Today, Flora would claim, to use that popular phrase, that “they had been led” by the science, as indeed they had been. But science is not static. The fashionable cholesterol hypothesis was challenged at an annual meeting of the British Association for the Advancement of Science by no less than the late Professor Michael Oliver, one of the most eminent cardiologists of his era and a former president of the Royal College of Physicians of edinburgh.

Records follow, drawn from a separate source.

(** What the loop says of a ballot; some of the branches ask first whether the ballot has a key. *)
Inductive verdict :=
  | RejectIfKey
  | Reject
  | Accept (b : VerifiedBallot) (proof : VoteProof) (inputsHash : Z)
  | Panics (e : error).
(** [src/sequencer/aggregate.go:56-281] the checks of a ballot, in collectAggregationBatchInputs *)
Definition check_ballot (b : option VerifiedBallot) : verdict :=
  match b with
  | None => RejectIfKey
  | Some b =>
      if u64Z (vb_VoteID b) =? 0 then RejectIfKey
      else if bool_decide (vb_Address b = None) then RejectIfKey
      else if ag_ContainsVoteID (vb_VoteID b) processState then Reject
      else
        match (if maxVotersReached
               then match VoterIndex (vb_CensusProof b) with
                    | None => Err (ErrMsg "nil pointer dereference")
                    | Some voterIndex => match CalculateBallotIndex voterIndex with
                                         | Err e => Err e
                                         | Ok index => Ok (ag_ContainsBallot index processState)
                                         end
                    end
               else Ok true) with
        | Err e => Panics e
        | Ok false => Reject
        | Ok true =>
            match vb_Proof b, vb_InputsHash b with
            | None, _ | _, None => Reject
            | Some proof, Some inputsHash =>
                if negb (Ar_IsInSubGroup proof) || negb (Krs_IsInSubGroup proof) || negb (Bs_IsInSubGroup proof) then Reject
                else match verifyVoteVerifierProof with
                     | None => Accept b proof inputsHash
                     | Some verify => match verify b with Err _ => Reject | Ok _ => Accept b proof inputsHash end
                     end
            end
        end
  end.
(** [src/sequencer/aggregate.go:139-153] a ballot that is skipped, in collectAggregationBatchInputs and the other
    branches that reject one: it fails, or at least its reservation goes *)
Definition skip_ballot (key : bytes) : SE S () :=
  r ← attempt (ag_MarkVerifiedBallotsFailed [key]);
  match r with
  | Err _ => warn (ag_ReleaseVerifiedBallotReservations [key])
  | Ok _ => mret ()
  end.
(** [src/sequencer/aggregate.go:326-332] the entry of a ballot in the batch, in collectAggregationBatchInputs *)
Definition aggregator_ballot (b : VerifiedBallot) : AggregatorBallot :=
  {| ab_VoteID := vb_VoteID b; ab_Address := vb_Address b; ab_Weight := vb_VoterWeight b;
     ab_EncryptedBallot := vb_EncryptedBallot b; ab_CensusProof := vb_CensusProof b |}.
(** [src/sequencer/aggregate.go:321-334] a ballot joins the batch, in collectAggregationBatchInputs *)
Definition add_input (b : VerifiedBallot) (key : bytes) (proof : RecursionProof) (inputsHash : Z) (ai : AggregatorInputs) : AggregatorInputs :=
  {| ai_Proofs := ai_Proofs ai ++ [proof]; ai_ProofsInputHash := ai_ProofsInputHash ai ++ [emulated_ValueOf inputsHash];
     ai_AggBallots := ai_AggBallots ai ++ [aggregator_ballot b]; ai_VerifiedBallots := ai_VerifiedBallots ai ++ [b];
     ai_ProcessedKeys := ai_ProcessedKeys ai ++ [key];
     ai_ProofsInputsHashInputs := ai_ProofsInputsHashInputs ai ++ [inputsHash] |}.
(** [src/sequencer/aggregate.go:55-345] the loop of collectAggregationBatchInputs, over the ballots and the keys that are left *)
Fixpoint collect_inputs (ballots : list (option VerifiedBallot)) (keys : list bytes) (ai : AggregatorInputs) : SE S AggregatorInputs :=
  let index_panic := raise (ErrMsg "index out of range") in
  match ballots with
  | [] => mret ai
  | b :: ballots =>
      match check_ballot b with
      | Panics e => raise e
      | RejectIfKey => match keys with
                       | [] => collect_inputs ballots [] ai
                       | key :: keys => _ ← skip_ballot key; collect_inputs ballots keys ai
                       end
      | Reject => match keys with
                  | [] => index_panic
                  | key :: keys => _ ← skip_ballot key; collect_inputs ballots keys ai
                  end
      | Accept b proof inputsHash =>
          if (VotesPerBatch <=? length (ai_AggBallots ai))%nat then
            _ ← warn (ag_ReleaseVerifiedBallotReservations keys); mret ai
          else match keys with
               | [] => index_panic
               | key :: keys =>
                   match proofToRecursion proof with
                   | Err _ => _ ← skip_ballot key; collect_inputs ballots keys ai
                   | Ok proof =>
                       let ai := add_input b key proof inputsHash ai in
                       if (VotesPerBatch <=? length (ai_AggBallots ai))%nat then
                         _ ← warn (ag_ReleaseVerifiedBallotReservations keys); mret ai
                       else collect_inputs ballots keys ai
                   end
               end
      end
  end.
(** [src/sequencer/aggregate.go:37-355] *)
Definition collectAggregationBatchInputs (ballots : list (option VerifiedBallot)) (keys : list bytes) : SE S AggregatorInputs :=
  collect_inputs ballots keys no_inputs.
End collect.
Arguments AggregatorInputs {_}.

This was the story of the day and I wrote it as such – hard. As I did so, I thought: “I’ve probably been on my last Flora trip.” Yes, this suggests that I might have been tainted by my association with Flora.
VERDICT:
GUILTY AS CHARGED.
IN MITIGATION:
In deciding whether to go on paid-for press trips, I have one criterion: is there a real story to report? The Flora trips provided fascinating copy. For example, in Jamaica we found that Caribbean populations were getting fatter as the West was becoming thinner. In the 60s, heart attacks in Jamaica were rare, but they became increasingly common as the local people developed an insatiable appetite for fat and “the Western way of death”. Obesity and cardiovascular disease in Japan were also increasing as high-calorie and high-fat food became fashionable at the expense of the traditional diet that is high in fresh, unprocessed ingredients and low in fat and sugar. There is no more important epidemiological lesson in cardiovascular medicine.
4. Playing the press card to bully erring companies into submission
A few weeks ago, our kitchen tap, a Franke model from John Lewis, would not stop leaking. John Lewis eventually provided us with a replacement, but not until I had emailed the press office to say that I had worked for the Mail, Guardian and Observer. It’s amazing, isn’t it, how things happen so quickly after such threatening interventions.
VERDICT:
GUILTY AS CHARGED. Ethically, none of us should use our journalistic status to resolve a personal domestic problem or crisis, but I wonder how many of us have done just that?
IN MITIGATION:
I cannot think of anything… except that I might have written something if the outcome had not been positive. No, of course, this does not resolve me of my guilt.
Footnotes
John Illman is a former editor of GP who spent five years as the Daily Mail medical correspondent, eight years as the Guardian health editor and three years as The Observer’s medical correspondent. He was chair of the Medical Journalists’ Association for six years and is a former visiting lecturer at the universities of Cambridge and Westminster. He is the author of seven books.